What you are asked to do => Line by line, write out the material exactly.

Records for processing =>
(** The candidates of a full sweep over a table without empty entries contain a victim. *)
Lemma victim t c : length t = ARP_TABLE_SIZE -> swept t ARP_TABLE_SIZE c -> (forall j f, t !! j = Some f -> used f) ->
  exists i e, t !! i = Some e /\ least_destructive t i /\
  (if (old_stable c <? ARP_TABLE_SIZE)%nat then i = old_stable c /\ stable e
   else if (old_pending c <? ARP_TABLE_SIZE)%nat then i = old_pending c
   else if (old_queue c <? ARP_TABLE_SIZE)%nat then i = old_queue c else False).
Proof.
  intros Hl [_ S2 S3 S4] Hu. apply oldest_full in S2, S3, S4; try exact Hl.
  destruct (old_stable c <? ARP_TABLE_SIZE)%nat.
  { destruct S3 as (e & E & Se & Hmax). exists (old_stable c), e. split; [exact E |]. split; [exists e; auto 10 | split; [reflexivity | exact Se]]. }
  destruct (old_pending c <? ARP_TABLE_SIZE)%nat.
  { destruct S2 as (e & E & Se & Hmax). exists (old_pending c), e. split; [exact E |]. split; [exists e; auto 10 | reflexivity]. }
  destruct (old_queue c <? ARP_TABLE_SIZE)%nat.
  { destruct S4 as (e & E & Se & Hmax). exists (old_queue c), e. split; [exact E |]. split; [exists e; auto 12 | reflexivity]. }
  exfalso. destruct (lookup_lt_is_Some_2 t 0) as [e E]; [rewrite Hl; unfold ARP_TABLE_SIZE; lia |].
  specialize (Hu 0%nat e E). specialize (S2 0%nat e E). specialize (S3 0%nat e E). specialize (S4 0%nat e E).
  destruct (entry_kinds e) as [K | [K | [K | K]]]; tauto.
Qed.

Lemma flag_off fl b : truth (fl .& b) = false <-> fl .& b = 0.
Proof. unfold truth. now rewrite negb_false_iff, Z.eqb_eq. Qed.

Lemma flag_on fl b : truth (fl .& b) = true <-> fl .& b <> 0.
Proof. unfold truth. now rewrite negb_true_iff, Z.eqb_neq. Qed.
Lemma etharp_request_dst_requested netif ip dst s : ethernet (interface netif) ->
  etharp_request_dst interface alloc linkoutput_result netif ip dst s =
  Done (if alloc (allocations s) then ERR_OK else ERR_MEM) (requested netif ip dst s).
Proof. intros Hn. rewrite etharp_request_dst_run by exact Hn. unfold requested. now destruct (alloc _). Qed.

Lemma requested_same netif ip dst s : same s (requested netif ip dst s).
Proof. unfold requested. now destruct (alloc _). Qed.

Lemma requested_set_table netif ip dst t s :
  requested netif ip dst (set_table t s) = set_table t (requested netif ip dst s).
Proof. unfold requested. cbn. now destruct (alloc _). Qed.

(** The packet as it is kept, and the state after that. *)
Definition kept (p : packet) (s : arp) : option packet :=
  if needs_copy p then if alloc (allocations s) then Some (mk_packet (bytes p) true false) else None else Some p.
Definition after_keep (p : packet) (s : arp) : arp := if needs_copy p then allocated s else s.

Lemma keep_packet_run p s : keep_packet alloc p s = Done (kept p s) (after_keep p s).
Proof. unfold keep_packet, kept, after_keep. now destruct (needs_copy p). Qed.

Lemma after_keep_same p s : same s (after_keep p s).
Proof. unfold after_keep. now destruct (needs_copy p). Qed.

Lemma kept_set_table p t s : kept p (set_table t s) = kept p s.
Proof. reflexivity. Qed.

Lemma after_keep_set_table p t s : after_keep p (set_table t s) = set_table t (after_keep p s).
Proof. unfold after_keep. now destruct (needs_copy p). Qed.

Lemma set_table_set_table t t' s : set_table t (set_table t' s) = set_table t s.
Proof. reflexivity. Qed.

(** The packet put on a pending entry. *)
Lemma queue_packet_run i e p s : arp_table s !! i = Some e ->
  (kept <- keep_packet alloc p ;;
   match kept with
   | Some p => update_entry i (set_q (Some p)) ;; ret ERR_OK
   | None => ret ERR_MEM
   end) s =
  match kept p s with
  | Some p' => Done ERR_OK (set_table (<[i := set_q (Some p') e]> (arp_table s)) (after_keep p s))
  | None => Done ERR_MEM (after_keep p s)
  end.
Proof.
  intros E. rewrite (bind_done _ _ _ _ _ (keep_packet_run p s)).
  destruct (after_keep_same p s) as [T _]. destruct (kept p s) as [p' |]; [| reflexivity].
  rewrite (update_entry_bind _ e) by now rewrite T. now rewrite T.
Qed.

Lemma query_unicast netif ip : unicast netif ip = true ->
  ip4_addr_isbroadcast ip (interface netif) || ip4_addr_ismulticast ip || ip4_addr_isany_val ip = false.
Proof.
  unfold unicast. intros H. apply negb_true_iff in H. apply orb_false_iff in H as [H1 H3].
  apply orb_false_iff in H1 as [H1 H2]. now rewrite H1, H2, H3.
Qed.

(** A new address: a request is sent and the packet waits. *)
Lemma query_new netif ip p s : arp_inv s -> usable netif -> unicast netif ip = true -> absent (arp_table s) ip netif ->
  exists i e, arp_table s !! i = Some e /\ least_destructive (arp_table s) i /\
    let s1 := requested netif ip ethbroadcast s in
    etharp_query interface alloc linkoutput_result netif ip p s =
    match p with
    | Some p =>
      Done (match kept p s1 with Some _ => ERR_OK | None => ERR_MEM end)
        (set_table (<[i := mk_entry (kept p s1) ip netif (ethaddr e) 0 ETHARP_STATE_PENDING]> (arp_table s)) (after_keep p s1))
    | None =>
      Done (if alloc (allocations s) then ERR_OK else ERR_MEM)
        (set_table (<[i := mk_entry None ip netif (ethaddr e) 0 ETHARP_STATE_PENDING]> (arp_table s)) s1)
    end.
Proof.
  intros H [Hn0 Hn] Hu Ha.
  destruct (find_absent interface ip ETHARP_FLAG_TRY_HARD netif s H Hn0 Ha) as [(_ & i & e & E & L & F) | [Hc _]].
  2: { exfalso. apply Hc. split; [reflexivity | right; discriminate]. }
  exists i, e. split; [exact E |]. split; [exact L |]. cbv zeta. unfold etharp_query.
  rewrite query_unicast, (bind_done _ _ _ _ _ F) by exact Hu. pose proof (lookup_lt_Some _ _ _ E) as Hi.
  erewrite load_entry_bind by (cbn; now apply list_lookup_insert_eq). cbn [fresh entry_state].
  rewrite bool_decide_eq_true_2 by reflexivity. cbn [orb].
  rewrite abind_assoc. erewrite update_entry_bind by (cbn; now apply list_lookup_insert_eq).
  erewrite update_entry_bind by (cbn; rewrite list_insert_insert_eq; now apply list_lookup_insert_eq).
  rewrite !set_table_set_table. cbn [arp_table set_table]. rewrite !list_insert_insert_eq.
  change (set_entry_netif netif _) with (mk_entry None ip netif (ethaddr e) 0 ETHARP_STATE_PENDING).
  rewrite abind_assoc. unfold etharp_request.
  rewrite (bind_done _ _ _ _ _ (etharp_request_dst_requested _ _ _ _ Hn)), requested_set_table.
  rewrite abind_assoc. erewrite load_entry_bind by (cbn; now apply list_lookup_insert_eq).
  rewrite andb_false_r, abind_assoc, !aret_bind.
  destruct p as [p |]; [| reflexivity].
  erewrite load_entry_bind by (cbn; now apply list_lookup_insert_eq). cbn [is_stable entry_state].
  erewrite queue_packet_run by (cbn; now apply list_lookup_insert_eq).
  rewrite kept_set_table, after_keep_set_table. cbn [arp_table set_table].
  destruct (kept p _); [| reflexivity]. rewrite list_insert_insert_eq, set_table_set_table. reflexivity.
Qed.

Exercise result =>
(** The candidates of a full sweep over a table without empty entries contain a victim. *)
Lemma victim t c : length t = ARP_TABLE_SIZE -> swept t ARP_TABLE_SIZE c -> (forall j f, t !! j = Some f -> used f) ->
  exists i e, t !! i = Some e /\ least_destructive t i /\
  (if (old_stable c <? ARP_TABLE_SIZE)%nat then i = old_stable c /\ stable e
   else if (old_pending c <? ARP_TABLE_SIZE)%nat then i = old_pending c
   else if (old_queue c <? ARP_TABLE_SIZE)%nat then i = old_queue c else False).
Proof.
  intros Hl [_ S2 S3 S4] Hu. apply oldest_full in S2, S3, S4; try exact Hl.
  destruct (old_stable c <? ARP_TABLE_SIZE)%nat.
  { destruct S3 as (e & E & Se & Hmax). exists (old_stable c), e. split; [exact E |]. split; [exists e; auto 10 | split; [reflexivity | exact Se]]. }
  destruct (old_pending c <? ARP_TABLE_SIZE)%nat.
  { destruct S2 as (e & E & Se & Hmax). exists (old_pending c), e. split; [exact E |]. split; [exists e; auto 10 | reflexivity]. }
  destruct (old_queue c <? ARP_TABLE_SIZE)%nat.
  { destruct S4 as (e & E & Se & Hmax). exists (old_queue c), e. split; [exact E |]. split; [exists e; auto 12 | reflexivity]. }
  exfalso. destruct (lookup_lt_is_Some_2 t 0) as [e E]; [rewrite Hl; unfold ARP_TABLE_SIZE; lia |].
  specialize (Hu 0%nat e E). specialize (S2 0%nat e E). specialize (S3 0%nat e E). specialize (S4 0%nat e E).
  destruct (entry_kinds e) as [K | [K | [K | K]]]; tauto.
Qed.

Lemma flag_off fl b : truth (fl .& b) = false <-> fl .& b = 0.
Proof. unfold truth. now rewrite negb_false_iff, Z.eqb_eq. Qed.

Lemma flag_on fl b : truth (fl .& b) = true <-> fl .& b <> 0.
Proof. unfold truth. now rewrite negb_true_iff, Z.eqb_neq. Qed.
Lemma etharp_request_dst_requested netif ip dst s : ethernet (interface netif) ->
  etharp_request_dst interface alloc linkoutput_result netif ip dst s =
  Done (if alloc (allocations s) then ERR_OK else ERR_MEM) (requested netif ip dst s).
Proof. intros Hn. rewrite etharp_request_dst_run by exact Hn. unfold requested. now destruct (alloc _). Qed.

Lemma requested_same netif ip dst s : same s (requested netif ip dst s).
Proof. unfold requested. now destruct (alloc _). Qed.

Lemma requested_set_table netif ip dst t s :
  requested netif ip dst (set_table t s) = set_table t (requested netif ip dst s).
Proof. unfold requested. cbn. now destruct (alloc _). Qed.

(** The packet as it is kept, and the state after that. *)
Definition kept (p : packet) (s : arp) : option packet :=
  if needs_copy p then if alloc (allocations s) then Some (mk_packet (bytes p) true false) else None else Some p.
Definition after_keep (p : packet) (s : arp) : arp := if needs_copy p then allocated s else s.

Lemma keep_packet_run p s : keep_packet alloc p s = Done (kept p s) (after_keep p s).
Proof. unfold keep_packet, kept, after_keep. now destruct (needs_copy p). Qed.

Lemma after_keep_same p s : same s (after_keep p s).
Proof. unfold after_keep. now destruct (needs_copy p). Qed.

Lemma kept_set_table p t s : kept p (set_table t s) = kept p s.
Proof. reflexivity. Qed.

Lemma after_keep_set_table p t s : after_keep p (set_table t s) = set_table t (after_keep p s).
Proof. unfold after_keep. now destruct (needs_copy p). Qed.

Lemma set_table_set_table t t' s : set_table t (set_table t' s) = set_table t s.
Proof. reflexivity. Qed.

(** The packet put on a pending entry. *)
Lemma queue_packet_run i e p s : arp_table s !! i = Some e ->
  (kept <- keep_packet alloc p ;;
   match kept with
   | Some p => update_entry i (set_q (Some p)) ;; ret ERR_OK
   | None => ret ERR_MEM
   end) s =
  match kept p s with
  | Some p' => Done ERR_OK (set_table (<[i := set_q (Some p') e]> (arp_table s)) (after_keep p s))
  | None => Done ERR_MEM (after_keep p s)
  end.
Proof.
  intros E. rewrite (bind_done _ _ _ _ _ (keep_packet_run p s)).
  destruct (after_keep_same p s) as [T _]. destruct (kept p s) as [p' |]; [| reflexivity].
  rewrite (update_entry_bind _ e) by now rewrite T. now rewrite T.
Qed.

Lemma query_unicast netif ip : unicast netif ip = true ->
  ip4_addr_isbroadcast ip (interface netif) || ip4_addr_ismulticast ip || ip4_addr_isany_val ip = false.
Proof.
  unfold unicast. intros H. apply negb_true_iff in H. apply orb_false_iff in H as [H1 H3].
  apply orb_false_iff in H1 as [H1 H2]. now rewrite H1, H2, H3.
Qed.

(** A new address: a request is sent and the packet waits. *)
Lemma query_new netif ip p s : arp_inv s -> usable netif -> unicast netif ip = true -> absent (arp_table s) ip netif ->
  exists i e, arp_table s !! i = Some e /\ least_destructive (arp_table s) i /\
    let s1 := requested netif ip ethbroadcast s in
    etharp_query interface alloc linkoutput_result netif ip p s =
    match p with
    | Some p =>
      Done (match kept p s1 with Some _ => ERR_OK | None => ERR_MEM end)
        (set_table (<[i := mk_entry (kept p s1) ip netif (ethaddr e) 0 ETHARP_STATE_PENDING]> (arp_table s)) (after_keep p s1))
    | None =>
      Done (if alloc (allocations s) then ERR_OK else ERR_MEM)
        (set_table (<[i := mk_entry None ip netif (ethaddr e) 0 ETHARP_STATE_PENDING]> (arp_table s)) s1)
    end.
Proof.
  intros H [Hn0 Hn] Hu Ha.
  destruct (find_absent interface ip ETHARP_FLAG_TRY_HARD netif s H Hn0 Ha) as [(_ & i & e & E & L & F) | [Hc _]].
  2: { exfalso. apply Hc. split; [reflexivity | right; discriminate]. }
  exists i, e. split; [exact E |]. split; [exact L |]. cbv zeta. unfold etharp_query.
  rewrite query_unicast, (bind_done _ _ _ _ _ F) by exact Hu. pose proof (lookup_lt_Some _ _ _ E) as Hi.
  erewrite load_entry_bind by (cbn; now apply list_lookup_insert_eq). cbn [fresh entry_state].
  rewrite bool_decide_eq_true_2 by reflexivity. cbn [orb].
  rewrite abind_assoc. erewrite update_entry_bind by (cbn; now apply list_lookup_insert_eq).
  erewrite update_entry_bind by (cbn; rewrite list_insert_insert_eq; now apply list_lookup_insert_eq).
  rewrite !set_table_set_table. cbn [arp_table set_table]. rewrite !list_insert_insert_eq.
  change (set_entry_netif netif _) with (mk_entry None ip netif (ethaddr e) 0 ETHARP_STATE_PENDING).
  rewrite abind_assoc. unfold etharp_request.
  rewrite (bind_done _ _ _ _ _ (etharp_request_dst_requested _ _ _ _ Hn)), requested_set_table.
  rewrite abind_assoc. erewrite load_entry_bind by (cbn; now apply list_lookup_insert_eq).
  rewrite andb_false_r, abind_assoc, !aret_bind.
  destruct p as [p |]; [| reflexivity].
  erewrite load_entry_bind by (cbn; now apply list_lookup_insert_eq). cbn [is_stable entry_state].
  erewrite queue_packet_run by (cbn; now apply list_lookup_insert_eq).
  rewrite kept_set_table, after_keep_set_table. cbn [arp_table set_table].
  destruct (kept p _); [| reflexivity]. rewrite list_insert_insert_eq, set_table_set_table. reflexivity.
Qed.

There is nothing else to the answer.